**Source records**

Lemma pre_add_table done o post : pre_step_holds done (AddTable o) post.
Proof.
  intros g Ech Hinv. destruct (changes_source _ (in_changes _ _ _ Ech)) as [Ho En].
  pose proof (class_present _ En (tc_name _ _ (mg_class M o Ho))) as E0.
  destruct (created_once done _ post (os_name o) o Ech Ho eq_refl En) as [Hnot _]; [by left|]. cbn in Hnot.
  pose proof (pi_new _ _ Hinv _ E0) as Hn. rewrite Hnot in Hn. destruct Hn as [Etab Hno].
  destruct (create_table_step target_schema g o (mg_class M o Ho) Etab) as (g' & E & Hcr); [apply Hinv|done|].
  exists g'. split; [done|].
  assert (forall y, about y (AddTable o) = false <-> y <> os_name o) as Hab.
  { intros y. unfold about. cbn. rewrite string_eqb_neq. split; congruence. }
  assert (forall y, y <> os_name o -> table_for_object_type g' y = table_for_object_type g y) as Htab.
  { intros y Hy. apply (cr_other _ _ _ Hcr); [by apply table_name_neq|done]. }
  constructor.
  - rewrite (cr_ids _ _ _ Hcr). apply Hinv.
  - apply Hcr.
  - rewrite (cr_other _ _ _ Hcr) by done. apply Hinv.
  - intros y t0 Ey. assert (y <> os_name o) as Hy by congruence.
    destruct (pi_old _ _ Hinv y t0 Ey) as (ty & E1 & E2 & E3). exists ty. rewrite Htab by done. split; [done|]. split; [done|].
    rewrite E3. destruct (fold_elsewhere y (AddTable o) done) as (S1 & S2 & _); [by apply Hab|]. rewrite S2. f_equal.
    apply imap_same. intros i s _. by rewrite S1.
  - intros y Ey. destruct (decide (y = os_name o)) as [->|Hy].
    + rewrite !existsb_app. cbn. rewrite string_eqb_refl, orb_true_r, (no_initial_yet _ _ _ _ Ech) by done. cbn.
      destruct (cr_table _ _ _ Hcr) as (t & ids & H1 & H2 & _ & H3 & H4). exists o, t, ids.
      rewrite app_nil_r. split; [by apply target_named|done].
    + destruct (fold_elsewhere y (AddTable o) done) as (_ & _ & S3 & S4 & _); [by apply Hab|]. rewrite S3, S4, Htab by done.
      pose proof (pi_new _ _ Hinv y Ey) as Hy'. destruct (existsb (adds_table y) done); [done|].
      destruct Hy' as [? Hno']. split; [done|]. by rewrite (cr_entry _ _ _ Hcr).
  - intros y. rewrite (cr_key _ _ _ Hcr), fold_left_app. cbn. rewrite (pi_key _ _ Hinv).
    destruct (decide (y = os_name o)) as [->|Hy]; [by rewrite string_eqb_refl|].
    assert (string_eqb (os_name o) y = false) as -> by (apply string_eqb_neq; congruence). done.
Qed.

**Task statement**
Starting at the line with "destruct (pi_old _", copy every line up to and including the last one in the entries above.

**Solution**
    destruct (pi_old _ _ Hinv y t0 Ey) as (ty & E1 & E2 & E3). exists ty. rewrite Htab by done. split; [done|]. split; [done|].
    rewrite E3. destruct (fold_elsewhere y (AddTable o) done) as (S1 & S2 & _); [by apply Hab|]. rewrite S2. f_equal.
    apply imap_same. intros i s _. by rewrite S1.
  - intros y Ey. destruct (decide (y = os_name o)) as [->|Hy].
    + rewrite !existsb_app. cbn. rewrite string_eqb_refl, orb_true_r, (no_initial_yet _ _ _ _ Ech) by done. cbn.
      destruct (cr_table _ _ _ Hcr) as (t & ids & H1 & H2 & _ & H3 & H4). exists o, t, ids.
      rewrite app_nil_r. split; [by apply target_named|done].
    + destruct (fold_elsewhere y (AddTable o) done) as (_ & _ & S3 & S4 & _); [by apply Hab|]. rewrite S3, S4, Htab by done.
      pose proof (pi_new _ _ Hinv y Ey) as Hy'. destruct (existsb (adds_table y) done); [done|].
      destruct Hy' as [? Hno']. split; [done|]. by rewrite (cr_entry _ _ _ Hcr).
  - intros y. rewrite (cr_key _ _ _ Hcr), fold_left_app. cbn. rewrite (pi_key _ _ Hinv).
    destruct (decide (y = os_name o)) as [->|Hy]; [by rewrite string_eqb_refl|].
    assert (string_eqb (os_name o) y = false) as -> by (apply string_eqb_neq; congruence). done.
Qed.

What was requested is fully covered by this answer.